Corruption of persistent database file cause by sudden lost of power #189

Closed
thanhvtruong opened this Issue Jun 20, 2016 · 3 comments

Projects

None yet

3 participants

@thanhvtruong

It looks like when the persistent file is being save there is a tiny amount of time where a sudden power lost will cause the persistent database file to be corrupted.

Thousands of sudden power lost on our system were performed we notice the following:

  • Mosquitto start up with "invalid argument" and "database" read error.
  • mosquitto.db and mosquitto.db.new both existed in /var/lib/mosquitto
  • Both mosquitto.db and mosquitto.db.new have the same inode. (suggest that a rename has occurred)

We have a similar problem with another application that we build and reading into Linux documentation, we found out that flushing or closing a file is not enough to write the content to disk. An fsync need to be perform to confirm that the content is written to disk.

You can see the documentation in the man page (man close, under "note" second paragraph) on Fedora 23.

"A successful close does not guarantee that the data has been successfully saved to disk, as the kernel defers writes.

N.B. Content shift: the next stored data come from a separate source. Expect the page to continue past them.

(** [e] is the entry of [conversion] with the greatest threshold that is
    less than or equal to [g]. *)
Definition best_entry (g : float) (conversion : list entry) (e : entry) : Prop :=
  In e conversion /\
  fle (decimal e) g /\
  forall e', In e' conversion -> fle (decimal e') g -> fle (decimal e') (decimal e).

(** Each element is strictly greater than every later one. *)
Definition strictly_decreasing (l : list float) : Prop :=
  StronglySorted (fun a b => flt b a) l.

(** Each element is at least every later one. *)
Definition non_increasing (l : list float) : Prop :=
  StronglySorted (fun a b => fle b a) l.

(** The first entry, in listed order, whose threshold is at most [g]. *)
Definition floor_entry (g : float) (conversion : list entry) : option entry :=
  List.find (fun e => (decimal e <=? g)%float) conversion.

(** The shape shared by the registered tables: thresholds strictly
    decreasing and non-negative, down to a threshold of zero; values
    non-increasing and numbers. *)
Record scale_ok (t : list entry) : Prop := ScaleOk {
  thresholds_decreasing : strictly_decreasing (List.map decimal t);
  grades_non_increasing : non_increasing (List.map grade t);
  grades_numbers : Forall (fun e => fle (grade e) (grade e)) t;
  thresholds_non_negative : Forall (fun e => fle 0 (decimal e)) t;
  threshold_zero : Exists (fun e => decimal e = 0%float) t
}.

(** Decision procedures for the above, run on the concrete tables. *)
Fixpoint pairwiseb (R : float -> float -> bool) (l : list float) : bool :=
  match l with
  | [] => true
  | a :: l' => forallb (R a) l' && pairwiseb R l'
  end.

Definition scale_okb (t : list entry) : bool :=
  pairwiseb (fun a b => (b <? a)%float) (List.map decimal t)
  && pairwiseb (fun a b => (b <=? a)%float) (List.map grade t)
  && forallb (fun e => (grade e <=? grade e)%float) t
  && forallb (fun e => (0 <=? decimal e)%float) t
  && existsb (fun e => PrimFloat.Leibniz.eqb (decimal e) 0%float) t.

(** The three registered tables start at a threshold of at most 10 with
    the value 4.0, which no other row exceeds. *)
Definition top_okb (t : list entry) : bool :=
  match t with
  | [] => false
  | a :: _ =>
      (decimal a <=? 10)%float
      && PrimFloat.Leibniz.eqb (grade a) 4%float
      && forallb (fun e => (grade e <=? 4)%float) t
  end.

(** The credit-weighted mean [Σ(w × v) / Σ(w)] of a list of
    (weight, value) pairs, both sums accumulated in binary64 in listed
    order. *)
Definition weighted_mean (wv : list (float * float)) : float :=
  (List.fold_left (fun acc p => acc + fst p * snd p) wv 0
   / List.fold_left (fun acc p => acc + fst p) wv 0)%float.

(** The transcript of the worked example: 3 credits at grade 9.5 and
    1 credit at grade 5.0. *)
Definition example_transcript : transcript :=
  [ Transcript.Row "A" "first" 3 9.5;
    Transcript.Row "B" "second" 1 5.0 ].


(** ** The exported transcript

    [export_translated_transcript] reads the translation sheet, adds the
    columns ['translated'] and ['gpa'] to a copy of the transcript, and
    writes the frame to a spreadsheet.  The sheet that is read is an
    argument, a frame of two string columns ['code'] and ['subjects'],
    and the frame that is written is the result. *)

(** The exceptions of the export: those of the converter, and the
    [IndexError] of [.iloc[0]] on an empty selection. *)
Inductive export_exception : Set :=
| Converter (e : exception)
| IndexError.

Definition export_result (A : Type) : Type := (export_exception + A)%type.

(** [s.iloc[0]] *)
Definition iloc_0 (s : list string) : export_result string :=
  match s with
  | [] => inl IndexError
  | x :: _ => inr x
  end.
(** * Chat server (server.py): session registry, channels and routing

    A shallow embedding of [Chat_app/server.py].  The two global
    dictionaries [clients] and [channels] become finite maps, a socket is
    an opaque identity, and every [sendall] call is recorded in program
    order.  Each [with lock:] block of the source is one uninterrupted
    piece of the model; the thread system at the end of the file
    interleaves these pieces. *)

From Stdlib Require Import Ascii String.
From stdpp Require Import base strings list gmap sets.

(** ** Text

    Python [str] values are modelled as [string]; every character stands
    for the code point of the same number (so the model covers text whose
    code points are below 256). *)

Module Text.

Definition nl : string := String (Ascii.ascii_of_nat 10) "".

(** [str.isspace] on one character, for code points below 256:
    TAB..CR, FS..US, SPACE, NEL (0x85) and NBSP (0xA0). *)
Definition isspace (a : ascii) : bool :=
  let n := Ascii.nat_of_ascii a in
  (Nat.leb 9 n && Nat.leb n 13) || (Nat.leb 28 n && Nat.leb n 32)
  || Nat.eqb n 133 || Nat.eqb n 160.

Definition is_empty (s : string) : bool :=
  match s with "" => true | String _ _ => false end.

Fixpoint lstrip (s : string) : string :=
  match s with
  | "" => ""
  | String a s' => if isspace a then lstrip s' else s
  end.

Fixpoint rstrip (s : string) : string :=
  match s with
  | "" => ""
  | String a s' =>
      let r := rstrip s' in
      if isspace a && is_empty r then "" else String a r
  end.

(** [s.strip()] *)
Definition strip (s : string) : string := rstrip (lstrip s).
(** X3: getLastQmlImportLine answers -1 exactly when the import pattern
    matches no line of the text, and otherwise the index of the last line
    that the pattern matches. *)
Theorem getLastQmlImportLine_is_last_match (qmlContent : str) :
  let lines := split LF qmlContent in
  let r := getLastQmlImportLine qmlContent in
  (r = (-1)%Z /\ forall l, In l lines -> test REGEX_PATTERNS.QML_IMPORT l = false) \/
  (exists k l, r = Z.of_nat k /\ nth_error lines k = Some l /\
               test REGEX_PATTERNS.QML_IMPORT l = true /\
               forall j l', k < j -> nth_error lines j = Some l' ->
                            test REGEX_PATTERNS.QML_IMPORT l' = false).
Proof.
  cbn zeta. unfold getLastQmlImportLine.
  destruct (lastQmlImportLoop_spec (split LF qmlContent) 0 (-1)%Z)
    as [[Hr Hnone]|[k [l H]]]; [left; now split|right; exists k, l; exact H].
Qed.

(** A match from any [lastIndex] is also found by a fresh search. *)
Lemma testGlobal_found_contains l lastIndex lastIndex' :
  testGlobal REGEX_PATTERNS.QML_JS_IMPORT l lastIndex = (true, lastIndex') ->
  containsScriptImport l = true.
Proof.
  intros H. unfold containsScriptImport.
  destruct (test REGEX_PATTERNS.QML_JS_IMPORT l) eqn:E; [reflexivity|].
  rewrite (@testGlobal_of_test_false _ QML_JS_IMPORT_bosFree l E lastIndex) in H. discriminate.
Qed.

Lemma testGlobal_fresh r l : fst (testGlobal r l 0) = test r l.
Proof.
  unfold testGlobal, test, regexMatch. destruct (regexExec r l 0); reflexivity.
Qed.

(** The loop of getLastJsImportLine keeps [last] or moves it to one of the
    remaining lines, and that line contains a script import. *)
Lemma lastJsImportLoop_sound rest : forall i last li,
  fst (lastJsImportLoop rest i last li) = last \/
  exists k l, fst (lastJsImportLoop rest i last li) = Z.of_nat (i + k) /\
              nth_error rest k = Some l /\ containsScriptImport l = true.
Proof.
  induction rest as [|x rest IH]; intros i last li; cbn [lastJsImportLoop]; [now left|].
  destruct (testGlobal REGEX_PATTERNS.QML_JS_IMPORT x li) as [found li'] eqn:E.
  destruct found.
  - destruct (IH (S i) (Z.of_nat i) li') as [Hr|[k [l [Hr [Hk Hl]]]]].
    + right. exists 0, x. rewrite Hr, Nat.add_0_r. repeat split.
      exact (@testGlobal_found_contains x li li' E).
    + right. exists (S k), l. rewrite Hr. replace (S i + k) with (i + S k) by lia. now repeat split.
  - destruct (IH (S i) last li') as [Hr|[k [l [Hr [Hk Hl]]]]]; [now left|].
    right. exists (S k), l. rewrite Hr. replace (S i + k) with (i + S k) by lia. now repeat split.
Qed.

(** X4: whatever the state of the shared pattern, a line index that
    getLastJsImportLine reports is the index of a line of the text that
    contains a script import statement. *)
Theorem getLastJsImportLine_reports_import_line (qmlContent : str) (lastIndex : nat) :
  let r := fst (getLastJsImportLine qmlContent lastIndex) in
  r = (-1)%Z \/
  exists k l, r = Z.of_nat k /\ nth_error (split LF qmlContent) k = Some l /\
              containsScriptImport l = true.
Proof.
  cbn zeta. unfold getLastJsImportLine.
  destruct (lastJsImportLoop_sound (split LF qmlContent) 0 (-1)%Z lastIndex)
    as [Hr|[k [l H]]]; [now left|right; exists k, l; exact H].
Qed.

(** Started with [lastIndex] 0, the loop finds the first remaining line
    that contains a script import, so its answer is at or after that line. *)
Lemma lastJsImportLoop_fresh rest : forall i last k l,
  (last < Z.of_nat i)%Z ->
  nth_error rest k = Some l -> containsScriptImport l = true ->
  (forall j l', j < k -> nth_error rest j = Some l' -> containsScriptImport l' = false) ->
  (Z.of_nat (i + k) <= fst (lastJsImportLoop rest i last 0))%Z.
Proof.
  induction rest as [|x rest IH]; intros i last k l Hlast Hk Hl Hfirst; [destruct k; discriminate|].
  cbn [lastJsImportLoop].
  destruct (testGlobal REGEX_PATTERNS.QML_JS_IMPORT x 0) as [found li'] eqn:E.
  destruct k as [|k]; cbn [nth_error] in Hk.
  - inversion Hk; subst x. pose proof (testGlobal_fresh REGEX_PATTERNS.QML_JS_IMPORT l) as Hf.
    rewrite E in Hf. cbn [fst] in Hf. unfold containsScriptImport in Hl. rewrite Hl in Hf. subst found.
    rewrite Nat.add_0_r.
    destruct (lastJsImportLoop_sound rest (S i) (Z.of_nat i) li') as [Hr|[k' [l' [Hr _]]]];
      rewrite Hr; lia.
  - assert (Hx : containsScriptImport x = false) by (apply (Hfirst 0); [lia|reflexivity]).
    unfold containsScriptImport in Hx.
    rewrite (@testGlobal_of_test_false _ QML_JS_IMPORT_bosFree x Hx 0) in E.
    inversion E; subst found li'.
    replace (i + S k) with (S i + k) by lia.
    apply (IH (S i) last k l); try assumption; [lia|].
    intros j l' Hj Hn. apply (Hfirst (S j)); [lia|exact Hn].
Qed.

It is not common for a filesystem to flush the buffers when the stream is closed. If you need to be sure that the data is physically stored, use fsync(2). (It will depend on the disk hardware at this point.)"

@ralight ralight added this to the Fixes-next milestone Jun 26, 2016
@ralight ralight added a commit that referenced this issue Jun 26, 2016
@ralight ralight [189] Call fsync after persisting data.
To ensure it is correctly written. Closes #189.

Thanks to thanhvtruong.

Bug: #189
84df2bb
@ralight
Contributor
ralight commented Jun 26, 2016

Thanks for the report, I've added code to call fsync() on the file and on its directory. Could you please confirm whether this fixes the problem for you?

@kcallin
Contributor
kcallin commented Jun 27, 2016

Recommend calling fflush before fsync to ensure that application buffers are completely flushed to kernel buffer before being flushed to disk. It's awful hard to reproduce this, but between thanhvtruong and myself we started a long-term test series to mechanically verify.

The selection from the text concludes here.